What the task asks
Print nothing except the lines of the listing below from the line with "(** [self.activations] after" to the line with "initial_activations g minibatch", each exactly as written, both ends included.

Exercise inputs
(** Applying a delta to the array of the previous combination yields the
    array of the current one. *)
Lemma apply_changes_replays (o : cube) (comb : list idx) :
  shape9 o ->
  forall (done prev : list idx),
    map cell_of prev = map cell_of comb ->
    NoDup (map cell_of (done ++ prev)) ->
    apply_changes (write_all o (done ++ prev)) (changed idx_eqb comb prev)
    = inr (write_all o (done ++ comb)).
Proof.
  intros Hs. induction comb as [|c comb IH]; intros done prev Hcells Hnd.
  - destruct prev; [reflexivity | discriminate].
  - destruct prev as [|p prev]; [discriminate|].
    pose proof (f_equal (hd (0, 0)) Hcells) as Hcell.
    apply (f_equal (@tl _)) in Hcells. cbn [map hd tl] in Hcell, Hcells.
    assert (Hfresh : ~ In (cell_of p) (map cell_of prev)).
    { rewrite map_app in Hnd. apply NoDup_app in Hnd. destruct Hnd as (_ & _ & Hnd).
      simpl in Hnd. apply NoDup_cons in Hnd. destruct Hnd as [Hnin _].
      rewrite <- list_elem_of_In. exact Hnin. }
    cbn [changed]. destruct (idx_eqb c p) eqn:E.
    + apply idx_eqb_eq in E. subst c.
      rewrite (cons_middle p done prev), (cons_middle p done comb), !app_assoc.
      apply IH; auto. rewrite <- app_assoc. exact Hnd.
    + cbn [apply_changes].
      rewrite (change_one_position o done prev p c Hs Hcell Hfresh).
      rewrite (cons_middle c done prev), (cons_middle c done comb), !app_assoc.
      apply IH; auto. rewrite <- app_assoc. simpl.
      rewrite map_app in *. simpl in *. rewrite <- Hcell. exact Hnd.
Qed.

--

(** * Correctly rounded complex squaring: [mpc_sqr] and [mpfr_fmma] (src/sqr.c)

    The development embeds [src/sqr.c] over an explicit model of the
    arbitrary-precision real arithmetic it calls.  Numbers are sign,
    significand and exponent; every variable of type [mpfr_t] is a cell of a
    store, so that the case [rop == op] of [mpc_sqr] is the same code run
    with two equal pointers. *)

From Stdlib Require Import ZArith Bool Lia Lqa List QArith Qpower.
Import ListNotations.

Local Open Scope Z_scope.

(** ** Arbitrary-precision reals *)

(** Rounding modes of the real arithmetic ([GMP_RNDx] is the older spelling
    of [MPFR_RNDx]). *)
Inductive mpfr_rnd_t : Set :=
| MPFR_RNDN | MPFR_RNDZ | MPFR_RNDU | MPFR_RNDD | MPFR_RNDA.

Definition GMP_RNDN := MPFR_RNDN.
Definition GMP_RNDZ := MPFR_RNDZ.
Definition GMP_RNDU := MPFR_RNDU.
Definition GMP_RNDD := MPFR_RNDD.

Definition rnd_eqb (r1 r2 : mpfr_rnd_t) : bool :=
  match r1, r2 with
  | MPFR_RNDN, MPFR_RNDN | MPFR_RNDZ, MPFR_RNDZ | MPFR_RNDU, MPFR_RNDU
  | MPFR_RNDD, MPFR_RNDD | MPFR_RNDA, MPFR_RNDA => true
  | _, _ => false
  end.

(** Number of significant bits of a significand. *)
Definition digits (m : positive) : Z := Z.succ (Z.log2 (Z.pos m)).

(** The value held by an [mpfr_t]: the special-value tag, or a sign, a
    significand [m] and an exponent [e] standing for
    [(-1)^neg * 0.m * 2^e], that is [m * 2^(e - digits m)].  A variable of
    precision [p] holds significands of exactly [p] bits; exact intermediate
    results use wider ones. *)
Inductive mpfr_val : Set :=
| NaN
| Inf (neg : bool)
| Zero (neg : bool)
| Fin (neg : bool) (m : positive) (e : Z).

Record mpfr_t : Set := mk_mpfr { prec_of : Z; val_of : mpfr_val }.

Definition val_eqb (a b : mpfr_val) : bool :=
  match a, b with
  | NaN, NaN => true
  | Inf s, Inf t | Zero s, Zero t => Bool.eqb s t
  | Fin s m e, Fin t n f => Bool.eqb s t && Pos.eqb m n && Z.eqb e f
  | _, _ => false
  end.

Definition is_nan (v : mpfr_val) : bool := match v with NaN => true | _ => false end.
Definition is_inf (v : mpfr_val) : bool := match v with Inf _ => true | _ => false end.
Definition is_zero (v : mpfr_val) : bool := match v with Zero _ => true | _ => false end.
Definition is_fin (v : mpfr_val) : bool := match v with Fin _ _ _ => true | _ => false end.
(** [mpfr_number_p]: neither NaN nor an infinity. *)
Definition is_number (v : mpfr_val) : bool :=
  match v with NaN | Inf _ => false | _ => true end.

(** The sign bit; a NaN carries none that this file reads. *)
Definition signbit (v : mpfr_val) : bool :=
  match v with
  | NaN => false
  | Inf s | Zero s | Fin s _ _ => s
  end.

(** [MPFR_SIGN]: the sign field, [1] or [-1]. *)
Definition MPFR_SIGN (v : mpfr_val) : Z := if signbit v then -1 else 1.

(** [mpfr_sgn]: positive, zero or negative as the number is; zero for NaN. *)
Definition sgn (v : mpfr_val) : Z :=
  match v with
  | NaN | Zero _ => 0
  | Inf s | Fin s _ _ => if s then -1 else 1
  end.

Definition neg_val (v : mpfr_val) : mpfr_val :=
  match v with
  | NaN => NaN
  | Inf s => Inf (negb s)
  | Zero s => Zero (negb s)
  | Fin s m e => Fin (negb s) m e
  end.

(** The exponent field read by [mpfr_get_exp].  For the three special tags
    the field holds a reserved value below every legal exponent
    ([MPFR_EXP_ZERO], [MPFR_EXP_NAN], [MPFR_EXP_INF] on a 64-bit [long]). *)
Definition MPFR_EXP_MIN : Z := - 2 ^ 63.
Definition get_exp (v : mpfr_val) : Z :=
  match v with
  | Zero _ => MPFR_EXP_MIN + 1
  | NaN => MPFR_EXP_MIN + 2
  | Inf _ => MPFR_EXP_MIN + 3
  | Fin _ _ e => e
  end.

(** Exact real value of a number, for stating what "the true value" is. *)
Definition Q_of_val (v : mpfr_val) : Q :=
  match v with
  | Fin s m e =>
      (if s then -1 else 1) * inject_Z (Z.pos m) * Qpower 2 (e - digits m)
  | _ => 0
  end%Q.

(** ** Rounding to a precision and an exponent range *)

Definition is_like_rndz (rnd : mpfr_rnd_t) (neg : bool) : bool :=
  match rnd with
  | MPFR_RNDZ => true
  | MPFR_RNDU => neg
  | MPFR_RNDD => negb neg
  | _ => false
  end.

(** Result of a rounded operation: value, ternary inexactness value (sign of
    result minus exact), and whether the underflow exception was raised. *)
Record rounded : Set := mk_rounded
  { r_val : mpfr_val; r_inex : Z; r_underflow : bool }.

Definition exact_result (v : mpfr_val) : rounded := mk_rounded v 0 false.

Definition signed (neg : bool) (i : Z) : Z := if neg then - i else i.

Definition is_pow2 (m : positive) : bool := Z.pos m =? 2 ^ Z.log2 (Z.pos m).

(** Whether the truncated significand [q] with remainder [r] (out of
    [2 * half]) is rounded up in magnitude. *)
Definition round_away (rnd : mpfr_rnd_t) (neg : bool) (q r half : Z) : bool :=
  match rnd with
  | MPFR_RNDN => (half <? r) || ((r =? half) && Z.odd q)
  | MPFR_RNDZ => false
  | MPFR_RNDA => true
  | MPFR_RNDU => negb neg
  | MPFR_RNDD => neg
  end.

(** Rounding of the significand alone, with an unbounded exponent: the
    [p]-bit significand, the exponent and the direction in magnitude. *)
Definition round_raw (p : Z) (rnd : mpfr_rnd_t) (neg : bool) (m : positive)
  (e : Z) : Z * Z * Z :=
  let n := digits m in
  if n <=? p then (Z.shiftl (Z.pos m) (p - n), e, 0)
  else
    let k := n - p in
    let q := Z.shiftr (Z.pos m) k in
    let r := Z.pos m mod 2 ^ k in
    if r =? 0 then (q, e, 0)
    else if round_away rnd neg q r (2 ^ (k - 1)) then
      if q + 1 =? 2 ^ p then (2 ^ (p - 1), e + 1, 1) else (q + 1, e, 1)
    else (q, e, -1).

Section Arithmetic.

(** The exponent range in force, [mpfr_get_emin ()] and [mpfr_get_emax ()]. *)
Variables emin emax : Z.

* * *

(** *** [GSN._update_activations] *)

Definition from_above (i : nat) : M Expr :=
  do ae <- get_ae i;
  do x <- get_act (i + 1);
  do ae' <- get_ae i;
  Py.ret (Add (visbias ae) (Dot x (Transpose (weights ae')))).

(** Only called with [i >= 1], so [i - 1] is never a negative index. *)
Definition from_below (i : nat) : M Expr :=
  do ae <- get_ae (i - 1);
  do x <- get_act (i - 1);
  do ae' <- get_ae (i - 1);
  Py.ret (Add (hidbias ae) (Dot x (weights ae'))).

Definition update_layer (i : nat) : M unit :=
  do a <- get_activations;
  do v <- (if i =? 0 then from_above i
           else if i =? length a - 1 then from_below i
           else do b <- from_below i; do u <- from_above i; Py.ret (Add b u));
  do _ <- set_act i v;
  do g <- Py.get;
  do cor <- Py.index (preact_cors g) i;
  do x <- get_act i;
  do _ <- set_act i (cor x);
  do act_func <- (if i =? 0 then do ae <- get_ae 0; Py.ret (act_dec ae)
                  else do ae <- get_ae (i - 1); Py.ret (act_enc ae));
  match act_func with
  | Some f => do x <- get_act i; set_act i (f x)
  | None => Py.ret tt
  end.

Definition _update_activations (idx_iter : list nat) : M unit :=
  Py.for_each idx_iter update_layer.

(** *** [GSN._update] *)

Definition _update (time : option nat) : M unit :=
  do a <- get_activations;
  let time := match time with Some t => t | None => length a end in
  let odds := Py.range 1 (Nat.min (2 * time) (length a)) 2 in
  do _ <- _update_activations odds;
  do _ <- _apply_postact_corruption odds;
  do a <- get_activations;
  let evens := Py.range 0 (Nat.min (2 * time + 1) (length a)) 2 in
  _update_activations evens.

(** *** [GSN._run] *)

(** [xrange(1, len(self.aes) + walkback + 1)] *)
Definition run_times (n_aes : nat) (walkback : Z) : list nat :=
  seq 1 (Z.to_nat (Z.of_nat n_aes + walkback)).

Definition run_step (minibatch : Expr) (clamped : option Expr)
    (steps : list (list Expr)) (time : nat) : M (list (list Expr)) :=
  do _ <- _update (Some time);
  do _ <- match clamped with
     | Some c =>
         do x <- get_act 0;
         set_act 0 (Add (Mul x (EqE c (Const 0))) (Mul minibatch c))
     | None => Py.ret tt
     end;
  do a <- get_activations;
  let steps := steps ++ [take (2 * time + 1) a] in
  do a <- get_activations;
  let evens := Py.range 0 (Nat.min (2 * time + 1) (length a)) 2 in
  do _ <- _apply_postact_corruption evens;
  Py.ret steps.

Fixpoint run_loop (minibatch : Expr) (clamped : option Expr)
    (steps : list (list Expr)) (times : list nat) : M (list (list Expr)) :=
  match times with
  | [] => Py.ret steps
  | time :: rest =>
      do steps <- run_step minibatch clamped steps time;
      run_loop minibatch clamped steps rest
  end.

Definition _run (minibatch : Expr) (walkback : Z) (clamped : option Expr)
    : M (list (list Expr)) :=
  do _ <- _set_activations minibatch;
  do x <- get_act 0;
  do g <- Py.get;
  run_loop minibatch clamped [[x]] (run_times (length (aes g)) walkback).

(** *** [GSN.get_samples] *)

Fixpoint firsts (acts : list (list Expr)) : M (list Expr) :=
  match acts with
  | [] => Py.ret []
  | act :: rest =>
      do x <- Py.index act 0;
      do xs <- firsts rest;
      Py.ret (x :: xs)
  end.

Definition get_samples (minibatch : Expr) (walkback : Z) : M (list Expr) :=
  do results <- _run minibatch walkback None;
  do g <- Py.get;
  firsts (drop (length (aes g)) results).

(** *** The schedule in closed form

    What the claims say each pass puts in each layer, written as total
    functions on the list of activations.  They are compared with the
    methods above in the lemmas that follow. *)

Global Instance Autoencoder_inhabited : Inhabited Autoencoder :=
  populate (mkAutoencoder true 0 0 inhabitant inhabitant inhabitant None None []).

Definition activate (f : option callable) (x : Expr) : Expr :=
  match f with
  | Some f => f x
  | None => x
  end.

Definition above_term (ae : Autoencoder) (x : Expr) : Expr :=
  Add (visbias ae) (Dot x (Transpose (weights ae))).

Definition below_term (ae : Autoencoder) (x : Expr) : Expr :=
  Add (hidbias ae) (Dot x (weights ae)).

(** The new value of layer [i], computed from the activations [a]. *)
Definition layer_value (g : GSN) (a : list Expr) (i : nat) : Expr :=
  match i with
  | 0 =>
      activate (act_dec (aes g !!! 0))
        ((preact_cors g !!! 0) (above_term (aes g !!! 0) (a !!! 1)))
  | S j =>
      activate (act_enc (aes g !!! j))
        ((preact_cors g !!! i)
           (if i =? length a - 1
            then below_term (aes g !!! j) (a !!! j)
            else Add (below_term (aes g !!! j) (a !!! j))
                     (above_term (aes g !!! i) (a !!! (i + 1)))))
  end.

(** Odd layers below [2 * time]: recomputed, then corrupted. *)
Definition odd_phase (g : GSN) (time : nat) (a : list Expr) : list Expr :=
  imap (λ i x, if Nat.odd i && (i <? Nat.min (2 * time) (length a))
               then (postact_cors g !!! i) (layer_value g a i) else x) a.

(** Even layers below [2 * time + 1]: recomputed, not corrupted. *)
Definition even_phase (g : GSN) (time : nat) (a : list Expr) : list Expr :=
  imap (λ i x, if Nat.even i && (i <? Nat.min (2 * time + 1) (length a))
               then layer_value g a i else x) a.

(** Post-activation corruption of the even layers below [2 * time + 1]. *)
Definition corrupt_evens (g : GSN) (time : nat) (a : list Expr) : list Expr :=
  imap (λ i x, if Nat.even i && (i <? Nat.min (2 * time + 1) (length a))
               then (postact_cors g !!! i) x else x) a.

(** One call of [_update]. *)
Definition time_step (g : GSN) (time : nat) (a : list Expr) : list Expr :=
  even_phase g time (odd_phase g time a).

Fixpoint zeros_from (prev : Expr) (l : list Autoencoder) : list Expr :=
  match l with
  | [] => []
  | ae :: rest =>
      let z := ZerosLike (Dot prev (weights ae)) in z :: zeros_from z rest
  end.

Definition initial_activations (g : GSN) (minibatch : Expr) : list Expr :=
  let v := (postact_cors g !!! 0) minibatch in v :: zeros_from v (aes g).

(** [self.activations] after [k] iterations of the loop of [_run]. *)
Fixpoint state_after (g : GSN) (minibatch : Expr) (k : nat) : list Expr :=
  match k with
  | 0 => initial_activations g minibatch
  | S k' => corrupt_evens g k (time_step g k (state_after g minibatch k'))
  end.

Task output
(** [self.activations] after [k] iterations of the loop of [_run]. *)
Fixpoint state_after (g : GSN) (minibatch : Expr) (k : nat) : list Expr :=
  match k with
  | 0 => initial_activations g minibatch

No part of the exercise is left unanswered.